START ENTRIES PROVIDED

Lemma table_precise (table : list (Z * Exec (Machine D) unit)) op h :
  Forall (fun p => precise p.2) table -> handler_lookup table op = Some h -> precise h.
Proof.
  intros Hf E. apply handler_lookup_elem, list_elem_of_In in E. rewrite Forall_forall in Hf.
  exact (Hf _ E).
Qed.

Lemma dispatch_precise op h : dispatch_opcode op = Some h -> precise (D:=D) h.
Proof.
  unfold dispatch_opcode. destruct (handler_lookup OPCODE_HANDLERS op) as [h'|] eqn:E.
  - intros [= <-]. eapply table_precise; [apply scalar_handlers_precise|exact E].
  - destruct (cpu_vector_opcode op) eqn:Ev; [|done]. intros [= <-]. unfold cpu_vector_execute.
    rewrite Ev. cbn [negb]. destruct (_ || _); [apply vector_bitwise_precise|].
    destruct (handler_lookup VECTOR_HANDLERS op) as [h|] eqn:E';
      [by eapply table_precise; [apply vector_handlers_precise|]|].
    by apply exception_precise; vm_compute.
Qed.

(** ** What is known when an exception is delivered *)

(** An exception in flight names the instruction being executed, and nothing
    but delivery marks an exception as being handled. *)
Definition flight_inv s0 s : Prop :=
  machine_wf s /\ instruction_pc (cpu s) = instruction_pc (cpu s0) /\
  (exception_pending (cpu s) = true -> epc (cpu s) = instruction_pc (cpu s)) /\
  exception_active (cpu s) = false /\ bus_like (bus s0) (bus s).

Lemma flight_cpu s0 s c :
  flight_inv s0 s -> machine_wf (set_cpu c s) -> instruction_pc c = instruction_pc (cpu s) ->
  epc c = epc (cpu s) -> exception_pending c = exception_pending (cpu s) ->
  exception_active c = false -> flight_inv s0 (set_cpu c s).
Proof.
  intros (_ & H1 & H2 & _ & H4) Hw E1 E2 E3 E4. split_and!; simpl; [done|congruence| |done|done].
  rewrite E1, E2, E3. exact H2.
Qed.

Lemma flight_exception s0 s e b i :
  flight_inv s0 s -> is_u64 e -> is_u64 b -> is_u64 i ->
  flight_inv s0 (set_cpu (record_exception e b i (cpu s)) s) /\
  exception_pending (record_exception e b i (cpu s)) = true.
Proof.
  intros (Hw & H1 & H2 & H3 & H4) He Hb Hi. pose proof (fc_exception s e b i Hw He Hb Hi).
  unfold record_exception in *. destruct (exception_pending (cpu s)) eqn:Ep.
  - split; [split_and!; simpl; auto|done].
  - by split_and!.
Qed.

#[export] Instance flight_closed s0 : PrivClosed (flight_inv s0).
Proof.
  split; [split; [split; [split|..]|..]|..].
  - by intros s [? _].
  - intros s b (? & ? & ? & ? & ?) Hb.
    split_and!; [by apply machine_wf_bus|done..|by eapply bus_like_trans].
  - intros s v Hf Hv. apply flight_cpu; [done|apply fc_pc; [apply Hf|done]|done..|apply Hf].
  - intros s e b i Hf He Hb Hi. by apply flight_exception.
  - intros s r v Hf Hv. apply flight_cpu; [done|apply uc_register; [apply Hf|done]|done..|apply Hf].
  - intros s r v Hf Hv. apply flight_cpu; [done|apply uc_vector; [apply Hf|done]|done..|apply Hf].
  - intros s f Hf Hv Hi. apply flight_cpu; [done|apply uc_flags; [apply Hf|done..]|done..|apply Hf].
  - intros s v Hf Hv. apply flight_cpu; [done|apply uc_fp_status; [apply Hf|done]|done..|apply Hf].
  - intros s Hf. apply flight_cpu; [done|apply uc_waiting, Hf|done..|apply Hf].
  - intros s Hf. apply flight_cpu; [done|apply pc_halt, Hf|done..|apply Hf].
  - intros s f Hf Hv. apply flight_cpu; [done|apply pc_flags; [apply Hf|done..]|done..|apply Hf].
  - intros s m Hf. apply flight_cpu; [done|apply pc_mode, Hf|done..|apply Hf].
  - intros s v Hf Hv. apply flight_cpu; [done|apply pc_ksp; [apply Hf|done]|done..|apply Hf].
  - intros s Hf. by apply flight_cpu; [|apply pc_active, Hf|..].
  - intros s b Hf. apply flight_cpu; [done|apply pc_waiting, Hf|done..|apply Hf].
  - intros s a Hf Ha H7 Hr. apply flight_cpu; [done|apply pc_vbr; [apply Hf|done..]|done..|apply Hf].
  - intros s a Hf Ha Hr. apply flight_cpu; [done|apply pc_ptbr; [apply Hf|done..]|done..|apply Hf].
  - intros s b Hf Hb. apply flight_cpu; [done|apply pc_mmu; [apply Hf|done]|done..|apply Hf].
Qed.
End handlers.

(** ** A failing access always records an exception *)

Section faults.
Context {D : Type}.
Abbreviation M := (Exec (Machine D)).

Definition faults {A} (m : M A) : Prop :=
  forall s, (m s).1 = None -> exception_pending (cpu (m s).2) = true.

Lemma faults_bind {A B} (m : M A) (f : A -> M B) :
  faults m -> (forall a, faults (f a)) -> faults (exec_bind m f).
Proof.
  intros Hm Hf s. unfold exec_bind. specialize (Hm s). destruct (m s) as [[a|] s']; [apply Hf|intros _; by apply Hm].
Qed.

Lemma faults_total {A} (m : M A) : never_fails m -> faults m.
Proof. intros Hm s E. destruct (Hm s) as [a Ha]. congruence. Qed.

Lemma faults_exception {A} e b i : faults (set_exception e b i : M A).
Proof.
  intros s _. unfold set_exception, record_exception. cbn [snd set_cpu cpu].
  by destruct (exception_pending (cpu s)) eqn:E.
Qed.

Lemma faults_fault {A} e a access r : faults (fault true e a access r : M A).
Proof. apply faults_exception. Qed.

Lemma faults_translate va access : faults (translate_address va access true).
Proof.
  intros s. unfold translate_address. destruct (negb _); [done|].
  destruct (mmu_translate _ _ _ _ _); [done|]. apply faults_fault.
Qed.

Definition page_left (cursor : Z) : Z := MMU_PAGE_SIZE - Z.land cursor MMU_PAGE_MASK.

Lemma page_left_next cursor : page_left (wrap64 (cursor + page_left cursor)) = MMU_PAGE_SIZE.
Proof.
  unfold page_left. change MMU_PAGE_MASK with (2 ^ 12 - 1). rewrite !land_low_mask by lia.
  unfold MMU_PAGE_SIZE, wrap64. Z.to_euclidean_division_equations. lia.
Qed.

END ENTRIES PROVIDED

* WHAT TO WORK ON:
With the line that has "-> faults m." as the first and the line that has "access r : M A)." as the last, repeat exactly that run of lines above and no more.

* ANSWER BOX:
Lemma faults_total {A} (m : M A) : never_fails m -> faults m.
Proof. intros Hm s E. destruct (Hm s) as [a Ha]. congruence. Qed.

Lemma faults_exception {A} e b i : faults (set_exception e b i : M A).
Proof.
  intros s _. unfold set_exception, record_exception. cbn [snd set_cpu cpu].
  by destruct (exception_pending (cpu s)) eqn:E.
Qed.

Lemma faults_fault {A} e a access r : faults (fault true e a access r : M A).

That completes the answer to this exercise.